The outbreaks of wild poliovirus that occurred in the Middle East, Central Africa and the Horn of Africa in 2013 seem to have been brought to an end, but much work still needs to be done to ensure that the virus really has gone from vulnerable countries and to prevent it from returning.
There remains a serious risk that some children are not being reached regularly by vaccination teams in areas left vulnerable by insecurity, weak health systems or population movements. That is why the GPEI continues to work on strengthening the basic delivery of immunization services, to supplement immunization wherever and whenever possible with campaigns, using the most potent tool to stop polio outbreaks – oral polio vaccine – and being very thorough in finding and vaccinating children who are missed for any reason.
The same strategies that are used to stop wild polio are used to respond to outbreaks of vaccine derived poliovirus. Several cVDPV outbreaks in 2014 and 2015 demonstrate the importance of increasing immunization coverage and improving surveillance. In very rare cases, when levels of vaccination are low, the attenuated virus in the oral polio vaccine can circulate between unprotected people, and over time can mutate into a strain that can cause paralysis. Currently, 156 countries and territories use trivalent OPV (tOPV) to vaccinate children against polio in their routine immunization programmes. This vaccine protects against all three poliovirus serotypes (1, 2 and 3). The weakened type 2 strain of attenuated poliovirus in tOPV is no longer needed to protect children from wild polio because it has been declared eradicated, and yet the type 2 component of OPV causes over 90% of cases of cVDPVs. To protect children from the very rare risk of cVDPV, OPV will be removed in a phased manner over the next few years. The first step is to replace tOPV with bivalent OPV (bOPV), which doesn’t contain the type 2 component.

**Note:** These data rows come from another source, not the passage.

Lemma Admit_again req req' s e W :
  reachable s -> db_execs (s_db s) !! x_ID e = Some e -> bound_to req e -> steps s (w_sys W) ->
  tk_fault (env (w_at W)) = NoFault ->
  a_WorkspaceID req' = a_WorkspaceID req -> a_IdempotencyKey req' = a_IdempotencyKey req ->
  a_WorkspaceID req <> uuid_Nil -> a_IdempotencyKey req <> ""%string -> a_AIEmployeeID req' <> uuid_Nil ->
  let '(res, W') := Admit req' W in
  w_sys W' = tk_others (env (w_at W)) (w_sys W) /\
  (same_payload (normalized req) (normalized req') ->
     exists r', res = Ok r' /\ ar_Created r' = false /\ x_ID (ar_Execution r') = x_ID e) /\
  (~ same_payload (normalized req) (normalized req') ->
     collision_free [bytes (canonical (normalized req)); bytes (canonical (normalized req'))] ->
     res = Err ErrIdempotencyKey).
Proof.
  intros Hr He (Hk & Hh & HE & HT) Hs HF EW EK Hws Hkey Hemp.
  assert (steps s (tk_others (env (w_at W)) (w_sys W))) as Hs2 by (etrans; [exact Hs|apply Hfair]).
  destruct (steps_row _ _ _ _ (reachable_inv _ Hr) Hs2 He) as (e2 & He2 & Hsame).
  destruct Hsame as (SI & SW & SE & SM & SK & ST & SH).
  rewrite <-SI in He2. rewrite <-EW in Hk, Hws. rewrite <-EK in Hk, Hkey.
  destruct (Admit_existing req' e2 W) as (W' & HW' & ->); try done.
  { by eapply inv_steps; [apply reachable_inv|]. }
  { destruct Hk. split; congruence. }
  destruct (normalized_fields req) as (_ & E1 & T1 & _), (normalized_fields req') as (_ & E2 & T2 & _).
  split_and!; [done| |].
  - intros Hp. assert (sameRequest req' e2 = true) as ->.
    { destruct Hp as (P1 & P2 & _). apply sameRequest_spec. split; congruence. }
    assert (RequestHash (normalized req') = RequestHash (normalized req)) as ->.
    { destruct Hp as (P1 & P2 & P3). unfold RequestHash, canonical. by rewrite P1, P2, P3. }
    rewrite SH, Hh, String.eqb_refl. simpl. by eexists.
  - intros Hp Hc. destruct (sameRequest req' e2); [|done]. simpl.
    destruct (String.eqb _ _) eqn:Hheq; [|done]. apply String.eqb_eq in Hheq.
    rewrite SH, Hh in Hheq. by apply (sha256_hex_binds _ _ Hc), canonical_inj in Hheq.
Qed.
End idempotency.

(** C32. Admission is idempotent per key: once a keyed request has been accepted,
    a later request with the same workspace and key, whatever happened to the
    board in between, creates nothing.  With the same payload it gets the same
    execution back; with another payload, one whose canonical form does not
    collide with the first's under SHA-256, it is refused as a conflicting key. *)
Theorem admit_idempotent `{UuidTextLaws} env req req' W W1 r W2 :
  fair env -> reachable (w_sys W) -> a_IdempotencyKey req <> ""%string ->
  @Admit _ World (pg_store env) req W = (Ok r, W1) -> steps (w_sys W1) (w_sys W2) ->
  tk_fault (env (w_at W2)) = NoFault -> a_AIEmployeeID req' <> uuid_Nil ->
  a_WorkspaceID req' = a_WorkspaceID req -> a_IdempotencyKey req' = a_IdempotencyKey req ->
  let '(res, W3) := @Admit _ World (pg_store env) req' W2 in
  w_sys W3 = tk_others (env (w_at W2)) (w_sys W2) /\
  (same_payload (normalized req) (normalized req') ->
     exists r', res = Ok r' /\ ar_Created r' = false /\ x_ID (ar_Execution r') = x_ID (ar_Execution r)) /\
  (~ same_payload (normalized req) (normalized req') ->
     collision_free [bytes (canonical (normalized req)); bytes (canonical (normalized req'))] ->
     res = Err ErrIdempotencyKey).
Proof.
  intros Hfair Hr Hkey Ha Hs HF Hemp EW EK.
  destruct (Admit_binds env Hfair _ _ _ _ Hr Hkey Ha) as (Hr1 & Hws & e & He & Hb).
  destruct (i_exec _ (reachable_inv _ Hr1) _ _ He) as (HI & _). rewrite <-HI in He |- *.
  by apply (Admit_again env Hfair req req' (w_sys W1) e W2).
Qed.

(** ** Admission at work *)

Definition demo_keyed (emp : uuid) : AdmitRequest := mkAdmit 7 emp None 0 "k1" None.
Definition demo_start : World := mkWorld (initial demo_emps ∅) 0 [].
#[local] Hint Extern 0 UuidText => exact unary_uuid : typeclass_instances.
#[local] Hint Extern 0 UuidTextLaws => exact unary_uuid_laws : typeclass_instances.
#[local] Hint Extern 0 (ExecutionStore World) => exact (pg_store (calm 100)) : typeclass_instances.

Lemma RequestHash_binds_witness :
  same_payload (mkAdmit 7 5 None 3 "a" None) (mkAdmit 8 5 None 3 "b" None).
Proof. apply RequestHash_binds; [by apply collision_free_pair|vm_compute; reflexivity]. Defined.

Lemma demo_initial_reachable : reachable (initial demo_emps ∅).
Proof. exists demo_emps, ∅. split; [by apply map_Forall_singleton|apply rtc_refl]. Qed.

Lemma admit_idempotent_witness :
  exists r W1, Admit (demo_keyed 5) demo_start = (Ok r, W1) /\ ar_Created r = true /\
  (exists r', (Admit (demo_keyed 5) W1).1 = Ok r' /\ ar_Created r' = false) /\
  (Admit (demo_keyed 6) W1).1 = Err ErrIdempotencyKey.
Proof.
  destruct (Admit (demo_keyed 5) demo_start) as [res W1] eqn:Ha.
  assert (is_ok res = true /\ match res with Ok r => ar_Created r | Err _ => false end = true) as [Hok HC].
  { change res with (res, W1).1. rewrite <-Ha. vm_compute. split; reflexivity. }
  destruct res as [r|e]; [|discriminate]. exists r, W1. split; [reflexivity|]. split; [exact HC|].
  pose proof (fun emp => admit_idempotent (calm 100) (demo_keyed 5) (demo_keyed emp) demo_start W1 r W1
    (quiet_fair _ (calm_quiet 100)) demo_initial_reachable ltac:(discriminate) Ha (rtc_refl _ _) eq_refl)
    as Hres.
  split.
  - specialize (Hres 5%N ltac:(discriminate) eq_refl eq_refl).
    destruct (Admit (demo_keyed 5) W1) as [res W3]. destruct Hres as (_ & Hsame & _).
    destruct (Hsame (conj eq_refl (conj eq_refl eq_refl))) as (r' & -> & HC' & _).
    exists r'. split; [reflexivity|exact HC'].
  - specialize (Hres 6%N ltac:(discriminate) eq_refl eq_refl).
    destruct (Admit (demo_keyed 6) W1) as [res W3]. destruct Hres as (_ & _ & Hdiff).
    apply Hdiff; [intros [? _]; discriminate|].
    apply collision_free_pair. intros HC'. vm_compute in HC'. discriminate.
Defined.
(* ===== verification/Throttle.v ===== *)
(** * internal/security/throttle.go and internal/api/ratelimit.go

    The two fixed-window limiters: the per-key throttler of the domain services
    and the bounded-table rate limiter in front of the authentication routes. *)

From S2P Require Import Prelude Oldest.

(** ** security.Throttler *)

Record bucket : Type := mkBucket { b_count : Z; b_opened : time }.

(** [lastPrune] starts as the zero [time.Time], centuries before any clock. *)
Record Throttler : Type := mkThrottler {
  th_window : duration;
  th_limit : Z;
  th_buckets : gmap string bucket;
  th_lastPrune : option time
}.

Definition pruneThreshold : nat := 4096.

Definition NewThrottler (window : duration) (limit : Z) : Throttler :=
  mkThrottler (if (window <=? 0)%Z then Minute else window) (if (limit <=? 0)%Z then 1%Z else limit) ∅ None.

Definition live (window : duration) (now : time) (b : bucket) : Prop := (now - b_opened b < window)%Z.
#[export] Instance live_dec window now b : Decision (live window now b).
Proof. unfold live. apply _. Defined.

Definition with_buckets (m : gmap string bucket) (t : Throttler) : Throttler :=
  mkThrottler (th_window t) (th_limit t) m (th_lastPrune t).

Definition pruneLocked (now : time) (t : Throttler) : Throttler :=
  mkThrottler (th_window t) (th_limit t)
    (filter (fun kv : string * bucket => live (th_window t) now kv.2) (th_buckets t)) (Some now).

Definition prune_due (now : time) (t : Throttler) : bool :=
  bool_decide (pruneThreshold <= size (th_buckets t))
  && match th_lastPrune t with None => true | Some p => (Minute <? now - p)%Z end.

(** The bucket a hit of [key] counts against. *)
Definition current_bucket (key : string) (now : time) (t : Throttler) : bucket :=
  match th_buckets t !! key with
  | Some b => if bool_decide (live (th_window t) now b) then b else mkBucket 0 now
  | None => mkBucket 0 now
  end.

Definition Allow (key : string) (now : time) (t : Throttler) : bool * Throttler :=
  let b := current_bucket key now t in
  if (th_limit t <=? b_count b)%Z then
    (false, with_buckets (<[key := b]> (th_buckets t)) t)
  else
    let t' := with_buckets (<[key := mkBucket (b_count b + 1) (b_opened b)]> (th_buckets t)) t in
    (true, if prune_due now t' then pruneLocked now t' else t').

Definition Reset (key : string) (t : Throttler) : Throttler :=
  with_buckets (delete key (th_buckets t)) t.

(** *** Call sequences *)

(** The instants at which [key] was admitted, latest first. *)
Fixpoint admitted (key : string) (calls : list (string * time)) (t : Throttler) : list time :=
  match calls with
  | [] => []
  | (k, now) :: calls' =>
      let '(ok, t') := Allow k now t in
      admitted key calls' t' ++ (if ok && String.eqb k key then [now] else [])
  end.

(** Clock readings never decrease along the calls. *)
Fixpoint in_order (from : time) (calls : list (string * time)) : Prop :=
  match calls with
  | [] => True
  | (_, now) :: calls' => (from <= now)%Z /\ in_order now calls'
  end.

Definition within (a w x : Z) : Prop := (a <= x < a + w)%Z.
#[export] Instance within_dec a w x : Decision (within a w x).
Proof. unfold within. apply _. Defined.

Definition count_within (a w : Z) (l : list time) : nat := length (filter (within a w) l).

(** *** Groups of admissions

    The admissions of one key fall into groups, one per window it opened: at
    most [limit] hits each, all inside the window, and windows of one key do
    not overlap. *)

Record group : Type := mkGroup { g_opened : time; g_hits : list time }.

Definition group_ok (w limit : Z) (g : group) : Prop :=
  (Z.of_nat (length (g_hits g)) <= limit)%Z /\ Forall (within (g_opened g) w) (g_hits g).

Fixpoint spaced (w : Z) (gs : list group) : Prop :=
  match gs with
  | [] => True
  | g :: gs' => match gs' with [] => True | g' :: _ => (g_opened g' + w <= g_opened g)%Z end /\ spaced w gs'
  end.

Definition near (a w : Z) (g : group) : Prop := (a - w < g_opened g < a + w)%Z.
#[export] Instance near_dec a w g : Decision (near a w g).
Proof. unfold near. apply _. Defined.

Lemma spaced_head w g gs : (0 < w)%Z -> spaced w (g :: gs) -> Forall (fun g' => (g_opened g' + w <= g_opened g)%Z) gs.
Proof.
  intros Hw. revert g. induction gs as [|g' gs IH]; intros g [Hg Hs]; [done|].
  constructor; [done|]. eapply Forall_impl; [by apply IH|]. simpl. lia.
Qed.

Lemma spaced_tail w g gs : spaced w (g :: gs) -> spaced w gs.
Proof. by intros [_ Hs]. Qed.

(** Below a window that reaches into the interval, at most one more does. *)
Lemma near_below a w g gs : (0 < w)%Z -> (g_opened g < a + w)%Z -> spaced w gs ->
  Forall (fun g' => (g_opened g' + w <= g_opened g)%Z) gs -> length (filter (near a w) gs) <= 1.
Proof.
  intros Hw Hg Hs Hf. induction gs as [|g1 gs IH]; [simpl; lia|].
  apply Forall_cons in Hf as [H1 Hf]. rewrite filter_cons. case_decide as Hn.
  - rewrite filter_none; [simpl; lia|]. eapply Forall_impl; [by apply (spaced_head w g1)|].
    unfold near in *. simpl. lia.
  - apply IH; [by apply (spaced_tail w g1)|done].
Qed.

(** At most two windows reach into an interval of one window's length. *)
Lemma near_two a w gs : (0 < w)%Z -> spaced w gs -> length (filter (near a w) gs) <= 2.
Proof.
  intros Hw. induction gs as [|g gs IH]; intros Hs; [simpl; lia|].
  rewrite filter_cons. case_decide as Hn; [|by apply IH, (spaced_tail w g)].
  simpl. enough (length (filter (near a w) gs) <= 1) by lia.
  apply (near_below a w g); [done|unfold near in Hn; lia|by apply (spaced_tail w g)|by apply spaced_head].
Qed.

Definition all_hits (gs : list group) : list time := concat (map g_hits gs).

Lemma count_app a w l l' : count_within a w (l ++ l') = count_within a w l + count_within a w l'.
Proof. unfold count_within. by rewrite filter_app, length_app. Qed.

Lemma count_group a w limit g :
  group_ok w limit g ->
  (Z.of_nat (count_within a w (g_hits g)) <= if decide (near a w g) then limit else 0)%Z.
Proof.
  intros [Hlen Hin]. unfold count_within. case_decide as Hn.
  - pose proof (length_filter (within a w) (g_hits g)). lia.
  - assert (filter (within a w) (g_hits g) = []) as ->; [|done].
    induction Hin as [|x l Hx _ IH]; [done|]. simpl in Hlen.
    rewrite filter_cons_False; [apply IH; lia|]. unfold within, near in *. lia.
Qed.

Lemma count_groups a w limit gs :
  (0 < limit)%Z -> Forall (group_ok w limit) gs ->
  (Z.of_nat (count_within a w (all_hits gs)) <= limit * Z.of_nat (length (filter (near a w) gs)))%Z.
Proof.
  intros Hl. induction 1 as [|g gs Hg _ IH]; [change (0 <= limit * 0)%Z; lia|].
  unfold all_hits. simpl. rewrite count_app, filter_cons. fold (all_hits gs).
  pose proof (count_group a w limit g Hg). case_decide; simpl; lia.
Qed.

(** *** The invariant of a call sequence *)

(** [gs] are the groups of [key] so far; the bucket on record, if any, is the
    newest group. *)
Definition tracks (key : string) (now : time) (t : Throttler) (gs : list group) : Prop :=
  (0 < th_window t)%Z /\ (0 < th_limit t)%Z /\
  Forall (group_ok (th_window t) (th_limit t)) gs /\ spaced (th_window t) gs /\
  match th_buckets t !! key with
  | Some b => exists g gs', gs = g :: gs' /\ g_opened g = b_opened b /\
      b_count b = Z.of_nat (length (g_hits g)) /\ (b_opened b <= now)%Z
  | None => match gs with [] => True | g :: _ => (g_opened g + th_window t <= now)%Z end
  end.

Lemma tracks_later key now now' t gs : (now <= now')%Z -> tracks key now t gs -> tracks key now' t gs.
Proof.
  intros Hle (Hw & Hl & Hg & Hs & Hb). split_and!; try done.
  destruct (th_buckets t !! key) as [b|].
  - destruct Hb as (g & gs' & ? & ? & ? & ?). exists g, gs'. split_and!; try done. lia.
  - destruct gs; [done|]. lia.
Qed.

Lemma tracks_prune key now t gs : tracks key now t gs -> tracks key now (pruneLocked now t) gs.
Proof.
  intros (Hw & Hl & Hg & Hs & Hb). split_and!; try done. simpl.
  destruct (th_buckets t !! key) as [b|] eqn:Hk.
  - destruct (decide (live (th_window t) now b)) as [Hlive|Hdead].
    + rewrite (map_lookup_filter_Some_2 _ _ key b) by done. done.
    + rewrite map_lookup_filter_None_2 by (right; intros x Hx; by simplify_eq).
      destruct Hb as (g & gs' & -> & HO & _ & _). unfold live in Hdead. lia.
  - by rewrite map_lookup_filter_None_2 by (by left).
Qed.

Lemma tracks_insert_other key k b now t gs :
  k <> key -> tracks key now t gs -> tracks key now (with_buckets (<[k := b]> (th_buckets t)) t) gs.
Proof. intros Hne (Hw & Hl & Hg & Hs & Hb). split_and!; try done. simpl. by rewrite lookup_insert_ne. Qed.

(** Counting a hit in the key's current window. *)
Lemma tracks_hit key now t gs :
  let b := current_bucket key now t in
  tracks key now t gs -> (b_count b < th_limit t)%Z ->
  exists gs', tracks key now (with_buckets (<[key := mkBucket (b_count b + 1) (b_opened b)]> (th_buckets t)) t) gs' /\
    all_hits gs' = now :: all_hits gs.
Proof.
  intros b (Hw & Hl & Hg & Hs & Hb) Hlt.
  assert (forall g0 gs0, gs = g0 :: gs0 -> (g_opened g0 + th_window t <= now)%Z ->
    b = mkBucket 0 now -> exists gs', tracks key now
      (with_buckets (<[key := mkBucket (b_count b + 1) (b_opened b)]> (th_buckets t)) t) gs' /\
    all_hits gs' = now :: all_hits gs) as Hnew.
  { intros g0 gs0 -> H0 ->. exists (mkGroup now [now] :: g0 :: gs0). split; [|done].
    split_and!; simpl; try done.
    - constructor; [|done]. split; [simpl; lia|]. constructor; [|done]. unfold within. simpl. lia.
    - rewrite lookup_insert_eq. eexists _, _. split_and!; done. }
  assert (b = mkBucket 0 now -> gs = [] -> exists gs', tracks key now
      (with_buckets (<[key := mkBucket (b_count b + 1) (b_opened b)]> (th_buckets t)) t) gs' /\
    all_hits gs' = now :: all_hits gs) as Hfirst.
  { intros -> ->. exists [mkGroup now [now]]. split; [|done]. split_and!; simpl; try done.
    - constructor; [|done]. split; [simpl; lia|]. constructor; [|done]. unfold within. simpl. lia.
    - rewrite lookup_insert_eq. eexists _, _. split_and!; done. }
  subst b. unfold current_bucket in *. destruct (th_buckets t !! key) as [b|] eqn:Hk.
  - destruct Hb as (g & gs0 & -> & HO & HC & Hle). case_bool_decide as Hlive.
    + exists (mkGroup (g_opened g) (now :: g_hits g) :: gs0). split; [|done].
      apply Forall_cons in Hg as [[Hlen Hin] Hg]. split_and!; simpl; try done.
      * constructor; [|done]. split; simpl; [lia|]. constructor; [|done].
        unfold live in Hlive. unfold within. lia.
      * rewrite lookup_insert_eq. eexists _, _. split_and!; simpl; try done. cbn [g_hits length]. lia.
    + unfold live in Hlive. apply (Hnew g gs0); [done|lia|done].
  - destruct gs as [|g gs0]; [by apply Hfirst|by apply (Hnew g gs0)].
Qed.
(** Actions that touch neither the table nor the hand-over log. *)
Lemma pub_keeps_silent {A} (m : act World err A) (Q : A -> Prop) :
  (forall w, w_db (m w).2 = w_db w /\ w_handed (m w).2 = w_handed w) ->
  (forall w a w', m w = (Ok a, w') -> Q a) -> keeps m Q.
Proof.
  intros Hm HQ w [Ho Hh]. destruct (Hm w) as [E1 E2]. destruct (m w) as [[a|e] w'] eqn:Em; simpl in *.
  - split; [by eapply HQ|]. unfold Inv. by rewrite E1, E2.
  - unfold Inv. by rewrite E1, E2.
Qed.

Lemma pub_keeps_audit r : keeps (audit r) (fun _ => True).
Proof. by apply pub_keeps_silent. Qed.
Lemma pub_keeps_emit ev id ws : keeps (emit ev id ws) (fun _ => True).
Proof. by apply pub_keeps_silent. Qed.
Lemma pub_keeps_now : keeps (now_ env) (fun _ => True).
Proof. by apply pub_keeps_silent. Qed.
Lemma pub_keeps_throttle k : keeps (throttle_Allow env k) (fun _ => True).
Proof. apply pub_keeps_silent; [|done]. intros w. unfold throttle_Allow. by destruct (Allow _ _ _). Qed.
Lemma pub_keeps_publish p : HasApproval p = true -> human_ok p -> keeps (pub_Publish deliver p) (fun _ => True).
Proof.
  intros Ha Hp w [Ho Hh]. unfold pub_Publish.
  assert (handed_ok (p :: w_handed w)) by (by constructor). by destruct (deliver _ _); [split|].
Qed.
Lemma pub_keeps_fail {A} (e : err) (Q : A -> Prop) : keeps (act_fail e) Q.
Proof. by apply spec_fail. Qed.
Lemma pub_keeps_ret {A} (a : A) (Q : A -> Prop) : Q a -> keeps (act_ret a : act World err A) Q.
Proof. intros HQ. by apply spec_ret. Qed.
Lemma pub_keeps_bind {A B} (m : act World err A) (f : A -> act World err B) Q R :
  keeps m Q -> (forall a, Q a -> keeps (f a) R) -> keeps (act_bind m f) R.
Proof. intros Hm Hf. eapply spec_bind; [exact Hm|]. intros a. apply (spec_pure (Q a) Inv), Hf. Qed.
Lemma pub_keeps_then {A B} (m : act World err A) (f : act World err B) R :
  keeps m (fun _ => True) -> keeps f R -> keeps (act_bind m (fun _ => f)) R.
Proof. intros Hm Hf. by eapply pub_keeps_bind. Qed.
Lemma pub_keeps_try {A} (m : act World err A) Q :
  keeps m Q -> keeps (act_try m) (fun r => forall a, r = Ok a -> Q a).
Proof.
  intros Hm. eapply spec_weaken; [eapply spec_try, Hm|done| |done].
  intros [a|e] w Hw; simpl in Hw; [|done]. destruct Hw. split; [|done]. by intros ? [= <-].
Qed.
Lemma pub_keeps_any {A} (m : act World err A) (Q : A -> Prop) : keeps m Q -> keeps m (fun _ => True).
Proof. intros Hm. eapply spec_weaken; [exact Hm|done| |done]. intros a w Hw. simpl in Hw. tauto. Qed.

#[local] Hint Resolve pub_keeps_audit pub_keeps_emit pub_keeps_now pub_keeps_throttle pub_keeps_fail : core.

Maintaining and improving surveillance systems is critical to ensuring that any virus is rapidly found so it can be responded to quickly and effectively; surveillance programs are especially crucial in the years following the last detected case of polio in order to be confident that polio transmission has been stopped. Top priorities for 2015 and 2016 include training local health workers and influential members of communities on AFP surveillance, regularly examining the quality of surveillance and expanding stool sampling and environmental sampling amongst high-risk populations.
Once polio is eradicated, laboratories and polio vaccine production sites handling or storing poliovirus must minimize the risk of reintroducing poliovirus into the community. In the coming years, all countries must either destroy poliovirus materials or put in place containment measures to ensure that the risk of reintroduction is minimised.
The knowledge, skills and infrastructure built up over three decades working to end polio are helping us make dramatic progress in children’s health – not only by reducing the number of children paralyzed by polio more than 99 percent, but also by decreasing the number of children dying from preventable diseases. Efforts to stop polio have helped mobilize and train millions of health workers, mapped and brought health interventions to chronically missed communities and bolstered countries’ ability to monitor diseases and quickly respond to outbreaks. The programme must ensure that the assets built by the polio programme continue to benefit the world’s most vulnerable children after the disease is eradicated. This planning will not only benefit these countries’ most vulnerable children; it will keep future generations of children everywhere free from this debilitating disease, and reduce the number of children dying from preventable diseases.